Oh what a difference three years makes.
Amid a strengthening downtown real estate market, Wayne County reached a tentative agreement to sell a downtown Detroit office building near Campus Martius for $4.65 million to the Elia Group, according to a joint press release on Sunday.
The deal for the four-story, 29,968-square foot building along Woodward Avenue in the shadow of the towering 40-story Guardian Building still needs approval by the Wayne County Commission. But if it comes together, the sale’s price would be more than double the amount tentatively agreed to in 2015 with a different prospective buyer.
The 511 Woodward building deal could also give a prominent new address to the Downtown Detroit Partnership, the civic group which had been searching for street-level space.
“This deal will activate a prime space between Campus Martius Park and Hart Plaza that has sat vacant for years,” Wayne County Executive Warren C. Evans said in a statement Sunday. “This is the type of public-private partnership we’re committed to, and is another step in our Recovery Plan.”
Completed in 1972, the glass-covered former bank building is at the southern-most stop on the QLINE. Plans for the building include two first-floor tenants: an unidentified restaurant and a joint downtown Detroit-Wayne County welcome center. Above that would be three floors of office space, including for the Downtown Detroit Partnership.
When Robert Ficano was county executive, Wayne County was close to selling the building for $1.8 million. The Detroit-based Roxbury Group had signed a letter of intent to purchase the property in June 2014, according to a previous Free Press account.

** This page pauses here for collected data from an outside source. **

(** * Yuanjian: the Tencent Meeting client, the Group model and the group-name
    formatter, embedded in Rocq.

    Sources embedded here:
    - [src/api/TencentMeeting.ts]: [sign], [tmRequest], [createMeeting],
      [getMeeting], [listRecords], [getRecordURLs] and the three error
      constructors;
    - [src/api/database/models/Group.ts]: the [cascadeDestroy] hook;
    - [formatGroupName].

    Conventions.  A JavaScript string is represented by the bytes of its UTF-8
    encoding (a Rocq [string]); template literals and [+] on strings are
    [append].  The numbers the client handles (seconds, page numbers, nonces,
    status codes) are integers and are represented in [Z].  Effects (the
    clock, the random source, the HTTP calls and the reports to the monitoring
    service) are threaded explicitly through a runtime state; [console.log]
    is not modelled. *)

From Stdlib Require Import ZArith List String Ascii Bool Lia.
From Stdlib Require Import DecimalString DecimalZ.
Import ListNotations.
Set Warnings "-register-all".
Local Open Scope list_scope.
Local Open Scope string_scope.
Local Open Scope Z_scope.

(* ================================================================== *)
(** ** Text and bytes *)

Module Text.

(** The conversion JavaScript applies to an integer inside a template
    literal, [String(n)] and [JSON.stringify(n)]: decimal digits, with a
    leading minus sign for negative numbers. *)
Definition decimal (n : Z) : string :=
  NilZero.string_of_int (Z.to_int n).

Definition bytes_of_string (s : string) : list Z :=
  map (fun c => Z.of_N (N_of_ascii c)) (list_ascii_of_string s).

Definition string_of_bytes (l : list Z) : string :=
  string_of_list_ascii (map (fun b => ascii_of_N (Z.to_N b)) l).

Definition hex_digit (upper : bool) (d : Z) : ascii :=
  if d <? 10 then ascii_of_N (Z.to_N (48 + d))
  else ascii_of_N (Z.to_N ((if upper then 55 else 87) + d)).

(** Two hexadecimal digits of one byte. *)
Definition hex_byte (upper : bool) (b : Z) : string :=
  String (hex_digit upper (b / 16)) (String (hex_digit upper (b mod 16)) "").

(** [Buffer.toString('hex')]: lower-case digits, two per byte. *)
Definition hex (l : list Z) : string :=
  concat "" (map (hex_byte false) l).

Definition base64_alphabet : string :=
  "ABCDEFGHIJKLMNOPQRSTUVWXYZabcdefghijklmnopqrstuvwxyz0123456789+/".

Definition base64_char (i : Z) : ascii :=
  match get (Z.to_nat i) base64_alphabet with
  | Some c => c
  | None => "="%char
  end.

(** [Buffer.toString('base64')]: the standard alphabet, with [=] padding. *)
Fixpoint base64 (l : list Z) : string :=
  match l with
  | [] => ""
  | [a] =>
      String (base64_char (a / 4))
        (String (base64_char ((a mod 4) * 16)) "==")
  | [a; b] =>
      String (base64_char (a / 4))
        (String (base64_char ((a mod 4) * 16 + b / 16))
           (String (base64_char ((b mod 16) * 4)) "="))
  | a :: b :: c :: rest =>
      String (base64_char (a / 4))
        (String (base64_char ((a mod 4) * 16 + b / 16))
           (String (base64_char ((b mod 16) * 4 + c / 64))
              (String (base64_char (c mod 64)) (base64 rest))))
  end.

End Text.

(* ================================================================== *)
(** ** SHA-256 and HMAC, as [crypto.createHmac('sha256', key)] computes them

    FIPS 180-4 and RFC 2104.  A word is an integer in [0, 2^32). *)

Module Sha256.

Definition wrap32 (x : Z) : Z := x mod 4294967296.
Definition add32 (x y : Z) : Z := wrap32 (x + y).
Definition not32 (x : Z) : Z := Z.lxor x 4294967295.
Definition rotr (n x : Z) : Z :=
  Z.lor (Z.shiftr x n) (wrap32 (Z.shiftl x (32 - n))).

Definition choose (x y z : Z) : Z :=
  Z.lxor (Z.land x y) (Z.land (not32 x) z).
Definition majority (x y z : Z) : Z :=
  Z.lxor (Z.lxor (Z.land x y) (Z.land x z)) (Z.land y z).
Definition big_sigma0 (x : Z) : Z :=
  Z.lxor (Z.lxor (rotr 2 x) (rotr 13 x)) (rotr 22 x).
Definition big_sigma1 (x : Z) : Z :=
  Z.lxor (Z.lxor (rotr 6 x) (rotr 11 x)) (rotr 25 x).
Definition small_sigma0 (x : Z) : Z :=
  Z.lxor (Z.lxor (rotr 7 x) (rotr 18 x)) (Z.shiftr x 3).
Definition small_sigma1 (x : Z) : Z :=
  Z.lxor (Z.lxor (rotr 17 x) (rotr 19 x)) (Z.shiftr x 10).

(** The constants are the first 32 bits of the fractional parts of the
    square roots (initial hash value) and cube roots (round constants) of
    the first primes. *)
Definition first_primes : list Z :=
  [2; 3; 5; 7; 11; 13; 17; 19; 23; 29; 31; 37; 41; 43; 47; 53;
   59; 61; 67; 71; 73; 79; 83; 89; 97; 101; 103; 107; 109; 113; 127; 131;
   137; 139; 149; 151; 157; 163; 167; 173; 179; 181; 191; 193; 197; 199;
   211; 223; 227; 229; 233; 239; 241; 251; 257; 263; 269; 271; 277; 281;
   283; 293; 307; 311].

Fixpoint cube_root_bits (bits : nat) (n r : Z) : Z :=
  match bits with
  | O => r
  | S b =>
      let c := r + 2 ^ Z.of_nat b in
      if c * c * c <=? n then cube_root_bits b n c else cube_root_bits b n r
  end.

Definition round_constants : list Z :=
  Eval vm_compute in
    map (fun p => wrap32 (cube_root_bits 36 (p * 2 ^ 96) 0)) first_primes.

(** The eight working variables, also used for a hash value. *)
Record regs : Type := Regs {
  ra : Z; rb : Z; rc : Z; rd : Z; re : Z; rf : Z; rg : Z; rh : Z
}.

Definition initial_hash : regs :=
  Eval vm_compute in
    let h := fun p => wrap32 (Z.sqrt (p * 2 ^ 64)) in
    Regs (h 2) (h 3) (h 5) (h 7) (h 11) (h 13) (h 17) (h 19).

Definition add_regs (x y : regs) : regs :=
  Regs (add32 (ra x) (ra y)) (add32 (rb x) (rb y))
       (add32 (rc x) (rc y)) (add32 (rd x) (rd y))
       (add32 (re x) (re y)) (add32 (rf x) (rf y))
       (add32 (rg x) (rg y)) (add32 (rh x) (rh y)).

(** Message schedule, newest word first: from the sixteen words of a block
    to the sixty-four words of the rounds. *)
Fixpoint schedule (n : nat) (rw : list Z) : list Z :=
  match n with
  | O => rw
  | S n' =>
      let w := add32 (add32 (small_sigma1 (nth 1 rw 0)) (nth 6 rw 0))
                     (add32 (small_sigma0 (nth 14 rw 0)) (nth 15 rw 0)) in
      schedule n' (w :: rw)
  end.

Definition round (s : regs) (kw : Z * Z) : regs :=
  let t1 := add32 (add32 (add32 (rh s) (big_sigma1 (re s)))
                         (add32 (choose (re s) (rf s) (rg s)) (fst kw)))
                  (snd kw) in
  let t2 := add32 (big_sigma0 (ra s)) (majority (ra s) (rb s) (rc s)) in
  Regs (add32 t1 t2) (ra s) (rb s) (rc s) (add32 (rd s) t1)
       (re s) (rf s) (rg s).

But the Warren Evans administration shut down the tentative sale after coming to power in early 2015 in order to explore other options.
“This sale represents a forward-thinking vision for Wayne County by embarking on a plan for integrated development between the private, nonprofit, and public sectors,” Zaid Elia, president and CEO of the Elia Group, said in a statement Sunday.
The Elia Group Complete has been acquiring, managing, and developing commercial properties throughout southeast Michigan since 2008. It owns and operates The Ford Building, Parc Restaurant, The Fountain Detroit, Anchor Bar, 220 Merrill, Rose Room at 220, and DoubleTree by Hilton Bloomfield Hills Detroit, Zalmans, and The Duke.
The proposed sale shows off how downtown real estate sales have diversified beyond the once-ubiquitous role of Detroit businessman Dan Gilbert.
Gilbert moved his Quicken Loans headquarters from the suburbs to downtown Detroit in 2010 and quickly went on a buying spree of downtown properties. Today, he owns or controls through master leases somewhere in the range of 100 properties, including many of downtown’s iconic skyscrapers — the First National, One Woodward, 1001 Woodward, and more.
County spokesman James Martinez declined on Sunday to comment on whether Gilbert’s businesses had sought to buy 511 Woodward.